Start of DATA FOR THIS EXERCISE
Lemma cell_eqb_refl (a : cell extended) : cell_eqb a a = true.
Proof.
  destruct a; simpl;
    [ reflexivity | apply ext_eqb_refl | apply String.eqb_refl ].
Qed.

Lemma cell_eqb_sym (a b : cell extended) : cell_eqb a b = cell_eqb b a.
Proof.
  destruct a, b; simpl; try reflexivity.
  - apply ext_eqb_sym.
  - apply String.eqb_sym.
Qed.

Lemma cell_eqb_trans (a b c : cell extended) :
  cell_eqb a b = true -> cell_eqb b c = true -> cell_eqb a c = true.
Proof.
  destruct a, b, c; simpl; try discriminate; try reflexivity.
  - apply ext_eqb_trans.
  - rewrite !String.eqb_eq. congruence.
Qed.

Lemma hits_insert_sorted {A : Type} (le : A -> A -> bool) (h : A -> bool)
      (a : A) (l : list A) :
  list_sum (map (fun r => if h r then 1 else 0)%nat (insert_sorted le a l))
  = ((if h a then 1 else 0)
     + list_sum (map (fun r => if h r then 1 else 0) l))%nat.
Proof.
  induction l as [ | b l IH ]; simpl; [ reflexivity | ].
  destruct (le a b); simpl; [ reflexivity | ]. rewrite IH. lia.
Qed.

Lemma hits_sorted {A : Type} (le : A -> A -> bool) (h : A -> bool)
      (l : list A) :
  list_sum (map (fun r => if h r then 1 else 0)%nat (sorted le l))
  = list_sum (map (fun r => if h r then 1 else 0)%nat l).
Proof.
  induction l as [ | a l IH ]; simpl; [ reflexivity | ].
  now rewrite hits_insert_sorted, IH.
Qed.

Lemma hits_filter_other (x a : cell extended) (rs : list (cell extended)) :
  cell_eqb x a = false ->
  list_sum (map (fun r => if cell_eqb x r then 1 else 0)%nat
                (filter (fun y => negb (cell_eqb a y)) rs))
  = list_sum (map (fun r => if cell_eqb x r then 1 else 0)%nat rs).
Proof.
  intros Exa. induction rs as [ | r rs IH ]; simpl; [ reflexivity | ].
  destruct (cell_eqb a r) eqn:Ear; simpl.
  - rewrite IH. destruct (cell_eqb x r) eqn:Exr; [ | reflexivity ].
    rewrite cell_eqb_sym in Ear.
    now rewrite (cell_eqb_trans x r a Exr Ear) in Exa.
  - now rewrite IH.
Qed.

(** A cell equal to an element of [l] hits exactly one of the
    representatives [unique_by cell_eqb l]. *)
Lemma hits_one_year (x : cell extended) (l : list (cell extended)) :
  (exists z, In z l /\ cell_eqb x z = true) ->
  list_sum (map (fun r => if cell_eqb x r then 1 else 0)%nat
                (unique_by cell_eqb l)) = 1%nat.
Proof.
  induction l as [ | a l IH ]; intros (z & Hz & Hxz); [ contradiction | ].
  simpl. destruct (cell_eqb x a) eqn:Exa.
  - rewrite (map_ext_in _ (fun _ => 0%nat)).
    + now rewrite list_sum_map_zero.
    + intros r Hr. apply filter_In in Hr. destruct Hr as (_ & Hr).
      apply negb_true_iff in Hr.
      destruct (cell_eqb x r) eqn:Exr; [ | reflexivity ].
      rewrite cell_eqb_sym in Exa.
      now rewrite (cell_eqb_trans a x r Exa Exr) in Hr.
  - rewrite hits_filter_other by exact Exa. apply IH.
    destruct Hz as [<- | Hz]; [ congruence | eauto ].
Qed.

(** ** The pivot and the figure of [attack_types_plot.py] *)

Lemma attack_pivot_Ok (df : DataFrame) (pv : Pivot) :
  attack_pivot df = Ok pv ->
  pivot_index pv
  = sorted cell_leb (unique_by cell_eqb (map fst (grouped df)))
  /\ pivot_columns pv = sorted String.leb (unique (map snd (grouped df)))
  /\ pivot_values pv
     = map (fun y => map (fun a => group_size (grouped df) y a)
                         (pivot_columns pv))
           (pivot_index pv).
Proof.
  unfold attack_pivot.
  destruct (negb (has_column df "iyear")); [ discriminate | ].
  destruct (negb (has_column df "attacktype1_txt")); [ discriminate | ].
  intros H. injection H as <-. simpl. repeat split.
Qed.

Lemma column_position_In (a : string) (cols : list string) :
  In a cols ->
  exists k, column_position a cols = Some k /\ nth_error cols k = Some a.
Proof.
  induction cols as [ | c cols IH ]; intros Hin; [ contradiction | ].
  simpl. destruct (String.eqb_spec c a) as [-> | Hne].
  - exists 0%nat. auto.
  - destruct Hin as [-> | Hin]; [ congruence | ].
    destruct (IH Hin) as (k & Hk & Hnth). exists (S k).
    rewrite Hk. auto.
Qed.

Lemma nth_map_at {A B : Type} (f : A -> B) (l : list A) (k : nat) (a : A)
      (d : B) :
  nth_error l k = Some a -> nth k (map f l) d = f a.
Proof.
  intros H. apply nth_error_nth. now rewrite nth_error_map, H.
Qed.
End of DATA FOR THIS EXERCISE
## TASK GOAL
Send back an exact copy of only the lines from the line with "In a cols ->" up to and including the line with "- exists 0%nat. auto." in the data above.

## YOUR SOLUTION
  In a cols ->
  exists k, column_position a cols = Some k /\ nth_error cols k = Some a.
Proof.
  induction cols as [ | c cols IH ]; intros Hin; [ contradiction | ].
  simpl. destruct (String.eqb_spec c a) as [-> | Hne].
  - exists 0%nat. auto.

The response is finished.